• _Aim of the task_
Among the lines below, copy exactly those from the one with "Lemma lastOf_nil : Ledger.lastOf [] = None." through the one with "unfold Ledger.updateLastTurn.", counting both ends.

━━ Listed entries

(** * Part II. Theorems *)

Lemma lastOf_snoc (l : list Ledger.ConversationTurn) t :
  Ledger.lastOf (l ++ [t]) = Some t.
Proof.
  unfold Ledger.lastOf. rewrite length_app. simpl.
  replace (length l + 1 =? 0) with false by (symmetry; apply Nat.eqb_neq; lia).
  replace (length l + 1 - 1) with (length l + 0) by lia.
  rewrite lookup_app_r by lia. replace (length l + 0 - length l) with 0 by lia. done.
Qed.

Lemma append_assoc (a b c : string) : (a +:+ b) +:+ c = a +:+ (b +:+ c).
Proof.
  induction a as [|x a IH]; [done|].
  change (String x ((a +:+ b) +:+ c) = String x (a +:+ (b +:+ c))).
  by rewrite IH.
Qed.

Lemma append_empty_r (a : string) : a +:+ "" = a.
Proof.
  induction a as [|x a IH]; [done|].
  change (String x (a +:+ "") = String x a). by rewrite IH.
Qed.

(** ** The ledger writes only at its end *)

Lemma lastOf_nil : Ledger.lastOf [] = None.
Proof. reflexivity. Qed.

Lemma updateLastTurn_snoc u (l : list Ledger.ConversationTurn) t :
  Ledger.updateLastTurn u (l ++ [t]) = l ++ [Ledger.spread t u].
Proof.
  pose proof (lastOf_snoc l t) as H. unfold Ledger.lastOf in H.
  unfold Ledger.updateLastTurn.
  destruct (length (l ++ [t]) =? 0) eqn:E; [discriminate|].
  rewrite H. rewrite length_app. simpl.
  replace (length l + 1 - 1) with (length l + 0) by lia.
  by rewrite insert_app_r.
Qed.

Lemma handleTranscription_effect r now txt final turns :
  LedgerEffect turns (Ledger.handleTranscription r now txt final turns).
Proof.
  unfold Ledger.handleTranscription.
  destruct turns as [|t0 l0] using rev_ind.
  - rewrite lastOf_nil. apply effect_add. by left.
  - rewrite lastOf_snoc.
    destruct (Ledger.continues r (Some t0)) eqn:E.
    + rewrite updateLastTurn_snoc. eapply effect_update; [done|].
      simpl in E. apply andb_true_iff in E as [_ E].
      by apply negb_true_iff in E.
    + apply effect_add. left. simpl Ledger.role. by rewrite lastOf_snoc.
Qed.

Lemma handleContent_effect now c turns :
  LedgerEffect turns (Ledger.handleContent now c turns).
Proof.
  unfold Ledger.handleContent.
  destruct (bool_decide (Ledger.contentText c = "") && _); [apply effect_none|].
  destruct turns as [|t0 l0] using rev_ind.
  - rewrite lastOf_nil. apply effect_add. by left.
  - rewrite lastOf_snoc.
    destruct (Ledger.continues Ledger.agent (Some t0)) eqn:E.
    + rewrite updateLastTurn_snoc. eapply effect_update; [done|].
      simpl in E. apply andb_true_iff in E as [_ E].
      by apply negb_true_iff in E.
    + apply effect_add. left. simpl Ledger.role. by rewrite lastOf_snoc.
Qed.

Lemma handleTurnComplete_snoc l t :
  Ledger.handleTurnComplete (l ++ [t]) =
  l ++ [if Ledger.isFinal t then t
        else Ledger.spread t {| Ledger.setText := None;
                                Ledger.setIsFinal := Some true;
                                Ledger.setGroundingChunks := None |}].
Proof.
  unfold Ledger.handleTurnComplete. rewrite lastOf_snoc.
  destruct (Ledger.isFinal t); simpl; [done|]. apply updateLastTurn_snoc.
Qed.

Lemma handleTurnComplete_effect turns :
  LedgerEffect turns (Ledger.handleTurnComplete turns).
Proof.
  destruct turns as [|t0 l0] using rev_ind; [apply effect_none|].
  rewrite handleTurnComplete_snoc.
  destruct (Ledger.isFinal t0) eqn:E; [apply effect_none|].
  by eapply effect_update.
Qed.

Lemma step_effect turns e : LedgerEffect turns (Ledger.step turns e).
Proof.
  destruct e; simpl.
  - apply handleTranscription_effect.
  - apply handleTranscription_effect.
  - apply handleContent_effect.
  - apply handleTurnComplete_effect.
  - apply effect_add. by right.
Qed.

Lemma run_snoc events e turns :
  Ledger.run (events ++ [e]) turns = Ledger.step (Ledger.run events turns) e.
Proof. unfold Ledger.run. by rewrite fold_left_app. Qed.

(** ** Turn-complete (C4) *)

Lemma handleTurnComplete_last turns :
  from_option Ledger.isFinal true (Ledger.lastOf (Ledger.handleTurnComplete turns)) = true.
Proof.
  destruct turns as [|t l _] using rev_ind; [done|].
  rewrite handleTurnComplete_snoc, lastOf_snoc. simpl.
  by destruct (Ledger.isFinal t) eqn:E.
Qed.

Lemma handleTurnComplete_front turns :
  take (length turns - 1) (Ledger.handleTurnComplete turns) = take (length turns - 1) turns.
Proof.
  destruct turns as [|t l _] using rev_ind; [done|].
  rewrite handleTurnComplete_snoc, length_app. simpl.
  replace (length l + 1 - 1) with (length l) by lia.
  by rewrite !take_app_length.
Qed.

Lemma handleTurnComplete_open turns :
  Ledger.openTurns (Ledger.handleTurnComplete turns) =
  Ledger.openTurns (take (length turns - 1) turns).
Proof.
  destruct turns as [|t l _] using rev_ind; [done|].
  rewrite handleTurnComplete_snoc, length_app. simpl.
  replace (length l + 1 - 1) with (length l) by lia.
  rewrite take_app_length. unfold Ledger.openTurns.
  rewrite filter_app.
  assert (filter (fun t0 => Ledger.isFinal t0 = false)
            [if Ledger.isFinal t then t
             else Ledger.spread t {| Ledger.setText := None;
                                     Ledger.setIsFinal := Some true;
                                     Ledger.setGroundingChunks := None |}] = []) as ->.
  { destruct (Ledger.isFinal t) eqn:E.
    - rewrite filter_cons_False; [done | by rewrite E].
    - rewrite filter_cons_False; [done | simpl; congruence]. }
  by rewrite app_nil_r.
Qed.

(** C4 (as stated, refuted): the input stream opens a user turn, the output
    stream opens an agent turn behind it, and the turn-complete event closes
    the agent turn only: one open turn is left. *)
Lemma turn_complete_leaves_open_turn :
  Ledger.openTurns
    (Ledger.run [Ledger.InputTranscription 0 "hi" false;
                 Ledger.OutputTranscription 1 "yo" false;
                 Ledger.TurnComplete] [])
  = [Ledger.mkTurn 0 Ledger.user "hi" false None None None false].
Proof. reflexivity. Qed.

(** C4 (amended): after a turn-complete event the last turn of the ledger,
    if there is one, is final, and every turn before it is left as it was;
    so the turns still open afterwards are exactly those that were open
    before the last position. *)
Theorem turn_complete_finalizes_last (events : list Ledger.Event) :
  let turns := Ledger.run events [] in
  let turns' := Ledger.handleTurnComplete turns in
  from_option Ledger.isFinal true (Ledger.lastOf turns') = true
  /\ length turns' = length turns
  /\ take (length turns - 1) turns' = take (length turns - 1) turns
  /\ Ledger.openTurns turns' = Ledger.openTurns (take (length turns - 1) turns).
Proof.
  intros turns turns'. subst turns'.
  split; [apply handleTurnComplete_last|].
  split; [|split; [apply handleTurnComplete_front | apply handleTurnComplete_open]].
  destruct turns as [|t l _] using rev_ind; [done|].
  rewrite handleTurnComplete_snoc. by rewrite !length_app.
Qed.

(** ** Open turns per role (C5) *)

(** C5 (as stated, refuted): user, agent and user deltas in turn leave two
    open user turns. *)
Lemma two_open_user_turns :
  length (Ledger.openTurnsOf Ledger.user
            (Ledger.run [Ledger.InputTranscription 0 "a" false;
                         Ledger.OutputTranscription 1 "b" false;
                         Ledger.InputTranscription 2 "c" false] [])) = 2.
Proof. reflexivity. Qed.

Lemma Separated_snoc l t n :
  Separated (l ++ [t]) ->
  (Ledger.role t = Ledger.role n -> Ledger.isFinal t = false -> Ledger.isFinal n = true) ->
  Separated ((l ++ [t]) ++ [n]).
Proof.
  intros Hs Hn i t1 t2 H1 H2 Hr Ho.
  destruct (decide (S i < length (l ++ [t]))) as [Hlt|Hge].
  - rewrite lookup_app_l in H1 by lia. rewrite lookup_app_l in H2 by lia.
    exact (Hs i t1 t2 H1 H2 Hr Ho).
  - pose proof (lookup_lt_Some _ _ _ H2) as Hb. rewrite !length_app in *. simpl in *.
    assert (i = length l) as -> by lia.
    rewrite lookup_app_l in H1 by (rewrite length_app; simpl; lia).
    rewrite lookup_app_r in H1 by lia.
    replace (length l - length l) with 0 in H1 by lia. simpl in H1.
    rewrite lookup_app_r in H2 by (rewrite length_app; simpl; lia).
    rewrite length_app in H2. simpl in H2.
    replace (S (length l) - (length l + 1)) with 0 in H2 by lia. simpl in H2.
    simplify_eq. by apply Hn.
Qed.

Lemma Separated_front l t : Separated (l ++ [t]) -> Separated l.
Proof.
  intros Hs i t1 t2 H1 H2. apply (Hs i t1 t2).
  - by apply lookup_app_l_Some.
  - by apply lookup_app_l_Some.
Qed.

Lemma Separated_update l t t' :
  Separated (l ++ [t]) -> Ledger.role t' = Ledger.role t ->
  Ledger.isFinal t = false -> Separated (l ++ [t']).
Proof.
  intros Hs Hr Ho.
  destruct l as [|p l _] using rev_ind.
  - intros i t1 t2 H1 H2. destruct i; simpl in *; [done|].
    by rewrite lookup_nil in H1.
  - apply Separated_snoc; [by eapply Separated_front|].
    intros Hpr Hpo. exfalso.
    assert (Ledger.isFinal t = true); [|congruence].
    apply (Hs (length l) p t); [| |congruence|done].
    + rewrite lookup_app_l by (rewrite length_app; simpl; lia).
      rewrite lookup_app_r by lia. by replace (length l - length l) with 0 by lia.
    + rewrite lookup_app_r by (rewrite length_app; simpl; lia).
      rewrite length_app. simpl.
      by replace (S (length l) - (length l + 1)) with 0 by lia.
Qed.

Lemma spread_role t u : Ledger.role (Ledger.spread t u) = Ledger.role t.
Proof. reflexivity. Qed.

Lemma LedgerEffect_Separated turns turns' :
  LedgerEffect turns turns' -> Separated turns -> Separated turns'.
Proof.
  intros [|n Hn|l t u -> Ho] Hs; [done| |].
  - destruct turns as [|t l _] using rev_ind.
    + intros i t1 t2 H1 H2. destruct i; simpl in *; [done|].
      by rewrite lookup_nil in H1.
    + apply Separated_snoc; [done|]. intros Hr Hopen.
      destruct Hn as [Hn|Hn]; [|done].
      rewrite lastOf_snoc in Hn. simpl in Hn.
      rewrite bool_decide_eq_true_2 in Hn by done.
      rewrite Hopen in Hn. done.
  - eapply Separated_update; [done | apply spread_role | done].
Qed.

Lemma run_Separated events : Separated (Ledger.run events []).
Proof.
  induction events as [|e events IH] using rev_ind.
  - intros i t1 t2 H1. by destruct i.
  - rewrite run_snoc. eapply LedgerEffect_Separated; [apply step_effect | done].
Qed.

(** C5 (amended): in every reachable ledger two adjacent turns of the same
    role are never both open: a delta opens a new turn of its role only
    behind a turn that is final or of another role.  (Open turns of one role
    that are separated by a turn of another role can coexist.) *)
Theorem adjacent_turns_not_both_open
    (events : list Ledger.Event) (i : nat) (t1 t2 : Ledger.ConversationTurn) :
  Ledger.run events [] !! i = Some t1 ->
  Ledger.run events [] !! S i = Some t2 ->
  Ledger.role t1 = Ledger.role t2 ->
  Ledger.isFinal t1 = false ->
  Ledger.isFinal t2 = true.
Proof. apply run_Separated. Qed.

━━━━

• _Reply_
Lemma lastOf_nil : Ledger.lastOf [] = None.
Proof. reflexivity. Qed.

Lemma updateLastTurn_snoc u (l : list Ledger.ConversationTurn) t :
  Ledger.updateLastTurn u (l ++ [t]) = l ++ [Ledger.spread t u].
Proof.
  pose proof (lastOf_snoc l t) as H. unfold Ledger.lastOf in H.
  unfold Ledger.updateLastTurn.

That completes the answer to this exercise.